WHAT THE TASK ASKS
Copy every line below where the string "mkTick" is found.

Collection entries:
○ ○ ○ ○

(** * Task API: ownership-scoped task store and token service

    A shallow embedding of [app/schemas.py], [app/crud.py], [app/auth.py]
    and [app/routers/tasks.py], with the properties of the store and of the
    token service proved over it.

    Conventions.
    - A Python [int] is a [Z]; a [str] is a [string]; a value that may be
      [None] is an [option].
    - A [datetime] is a [Z]: microseconds since the epoch (the resolution of
      [datetime.utcnow()]); a [timedelta] is a [Z] number of microseconds.
    - The SQLAlchemy session is a record of tables; a table is the list of
      its rows in insertion order.  A query is a [filter] over the rows,
      [.first()] is [head].
    - A raised exception is the [Raise] branch of [result]. *)

From Stdlib Require Import Ascii.
From stdpp Require Import base numbers list strings gmap fin_maps.

Local Open Scope string_scope.
Local Open Scope Z_scope.

(** ** Exceptions *)

Inductive result (E A : Type) : Type :=
| Ok (a : A)
| Raise (e : E).
Arguments Ok {E A} a.
Arguments Raise {E A} e.

(** [fastapi.HTTPException]: status code, detail and headers. *)
Record HTTPException := {
  status_code : Z;
  detail : string;
  headers : list (string * string)
}.

(** What a request handler can raise: an [HTTPException], pydantic's
    [ValidationError], or one of Python's built-in exceptions (none of
    which FastAPI turns into a 401 or a 404). *)
Inductive exn :=
| HTTP (e : HTTPException)
| ValidationError
| ValueError
| TypeError
| OverflowError.

(** ** app/models.py: enumerations and rows *)

Module models.

(** Modelled from the spec: [app/models.py] is absent; the two
    enumerations are the fixed sets the data model names,
    {todo, in_progress, done} and {low, medium, high}
    ([schemas.py] uses [TaskPriority.MEDIUM]). *)
Inductive TaskStatus := TODO | IN_PROGRESS | DONE.
Inductive TaskPriority := LOW | MEDIUM | HIGH.

#[global] Instance TaskStatus_eq_dec : EqDecision TaskStatus.
Proof. solve_decision. Defined.

#[global] Instance TaskPriority_eq_dec : EqDecision TaskPriority.
Proof. solve_decision. Defined.

Module User.
Record t := {
  id : Z;
  email : string;
  hashed_password : string;
  created_at : Z
}.
End User.

(** A task object.  The four business attributes are what [setattr] in
    [crud.update_task] writes, and a [TaskUpdate] field may be an explicit
    [None], so each of them is an [option]. *)
Module Task.
Record t := {
  id : Z;
  title : option string;
  description : option string;
  status : option TaskStatus;
  priority : option TaskPriority;
  user_id : Z;
  created_at : Z;
  updated_at : Z
}.
End Task.
(** C1. The loop body of [copy_values] makes exactly the [_set_value]
    calls of [entry_calls]; each of them passes [transpose] false exactly
    when the source key ends with [relative_position_bias_table]; and after
    such a call has returned, the destination tensor holds the source array
    itself when the key ends with [relative_position_bias_table], and, when it
    does not and the source is a well-formed array of shape [(a, b)], an
    array of shape [(b, a)] whose element [(j, i)] is the source element
    [(i, j)]. *)
Theorem copy_values_transpose_rule e st :
  copy_entry accepts numpy_accepts e st =
    for_each (entry_calls (th_params st) (pd_params st) e)
             (fun c => _set_value accepts numpy_accepts c.1.1 c.1.2 c.2) st /\
  forall k_src k_dst tr,
    In (k_src, k_dst, tr) (entry_calls (th_params st) (pd_params st) e) ->
    tr = negb (endswith k_src "relative_position_bias_table") /\
    forall st1 st2 th pd,
      dict_get (th_params st1) k_src = Some th ->
      dict_get (pd_params st1) k_dst = Some pd ->
      _set_value accepts numpy_accepts k_src k_dst tr st1 = (Ok tt, st2) ->
      let src := th_heap st1 (th_storage th) in
      let value := pd_heap st2 pd in
      (endswith k_src "relative_position_bias_table" = true -> value = src) /\
      (endswith k_src "relative_position_bias_table" = false ->
       forall a b, shape src = [a; b] -> ndarray_wf src ->
         shape value = [b; a] /\
         forall i j, i < a -> j < b ->
           item value [j; i] = item src [i; j] /\ is_Some (item src [i; j])).
Proof.
  split; [apply copy_entry_calls|].
  intros k_src k_dst tr Hin.
  destruct (entry_calls_present _ _ _ _ _ _ Hin) as (_ & _ & Htr).
  split; [exact Htr|].
  intros st1 st2 th pd Hth Hpd Hrun src value.
  rewrite (_set_value_run _ _ _ _ th pd Hth Hpd) in Hrun.
  destruct (readable numpy_accepts th); [|discriminate].
  unfold Tensor_set_value in Hrun. cbn [print modify snd pd_heap] in Hrun.
  destruct (accepts _ _); [|discriminate].
  injection Hrun as <-.
  assert (Hval : value = prepared src tr).
  { subst value. unfold set_pd_heap. cbn [pd_heap].
    apply fn_lookup_insert. }
  rewrite Hval, Htr. unfold prepared. split.
  - intros ->. cbn [negb]. now rewrite andb_false_r.
  - intros -> a b Hs Hwf. cbn [negb]. rewrite andb_true_r.
    unfold ndim. rewrite Hs. cbn [length Nat.eqb].
    destruct (transpose_defined src) as [v Hv];
      [unfold ndim; now rewrite Hs|].
    rewrite Hv.
    destruct (transpose_spec src v a b Hs Hwf Hv) as (Hsv & _ & Hit).
    split; [exact Hsv | exact Hit].
Qed.

Lemma unmatched_no_calls st e :
  unmatched st e -> entry_calls (th_params st) (pd_params st) e = [].
Proof.
  destruct e as [th_name pd_name]. unfold unmatched, entry_calls.
  intros (-> & -> & ->). reflexivity.
Qed.

Lemma unmatched_stable st st' e :
  only_destination_written st st' -> unmatched st e -> unmatched st' e.
Proof.
  intros (H1 & H2 & _) H. destruct e as [th_name pd_name].
  unfold unmatched in *. now rewrite H1, H2.
Qed.

(** C8. An entry none of whose key pairs exists on both sides is skipped:
    the loop body returns without an exception and leaves the state as it
    was, and the run over a mapping that contains the entry is the run over
    the mapping without it, so the entries after it are processed as
    usual. *)
Theorem copy_values_skips_unmatched pre e post st :
  unmatched st e ->
  copy_entry accepts numpy_accepts e st = (Ok tt, st) /\
  copy_values accepts numpy_accepts (e :: post) st
  = copy_values accepts numpy_accepts post st /\
  copy_values accepts numpy_accepts (pre ++ e :: post) st
  = copy_values accepts numpy_accepts (pre ++ post) st.
Proof.
  intros Hun.
  assert (Hskip : forall st', unmatched st' e ->
                    copy_entry accepts numpy_accepts e st' = (Ok tt, st')).
  { intros st' H. rewrite copy_entry_calls, (unmatched_no_calls _ _ H).
    reflexivity. }
  split; [now apply Hskip|]. split.
  - rewrite copy_values_cons, Hskip by exact Hun. reflexivity.
  - rewrite !copy_values_app.
    pose proof (copy_values_frame pre st) as Hfr.
    destruct (copy_values accepts numpy_accepts pre st) as [[[]|x] st'];
      [|reflexivity].
    cbn [snd] in Hfr.
    rewrite copy_values_cons, Hskip; [reflexivity|].
    eapply unmatched_stable; eassumption.
Qed.
Lemma main_missing_argument_witness :
  ({["name" := "img.argb"; "height" := "480"]} : gmap string string) !! "width" = None /\
  run_main Kernel8U.BGR2HSV_8U (fun p => p) "inspector"
           {["name" := "img.argb"; "height" := "480"]}
           (mkEnv (fun _ => Some 4) [mkTick (-1) initial_controls [mkVec4b 0 0 0 0]])
  = (Exited 1,
     [ Cerr "inspector attaches to a shared memory area containing an ARGB image and transform it to HSV color space for inspection.";
       Cerr "Usage:   inspector --name=<name of shared memory area> --width=<W> --height=<H>";
       Cerr "         --name:   name of the shared memory area to attach";
       Cerr "         --width:  width of the frame";
       Cerr "         --height: height of the frame";
       Cerr "Example: inspector --name=img.argb --width=640 --height=480" ]).
Proof.
  assert (H : ({["name" := "img.argb"; "height" := "480"]} : gmap string string)
              !! "width" = None) by (vm_compute; reflexivity).
  split; [exact H|].
  pose proof (main_missing_argument Kernel8U.BGR2HSV_8U (fun p => p) "inspector" _
                (mkEnv (fun _ => Some 4) [mkTick (-1) initial_controls [mkVec4b 0 0 0 0]])
                (or_intror (or_introl H))) as (Hrun & Htrace & _).
  rewrite (surjective_pairing (run_main _ _ _ _ _)), Htrace.
  f_equal; exact (f_equal fst Hrun).
Defined.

○ ○ ○ ○

RESULT OF THE TASK
           (mkEnv (fun _ => Some 4) [mkTick (-1) initial_controls [mkVec4b 0 0 0 0]])
                (mkEnv (fun _ => Some 4) [mkTick (-1) initial_controls [mkVec4b 0 0 0 0]])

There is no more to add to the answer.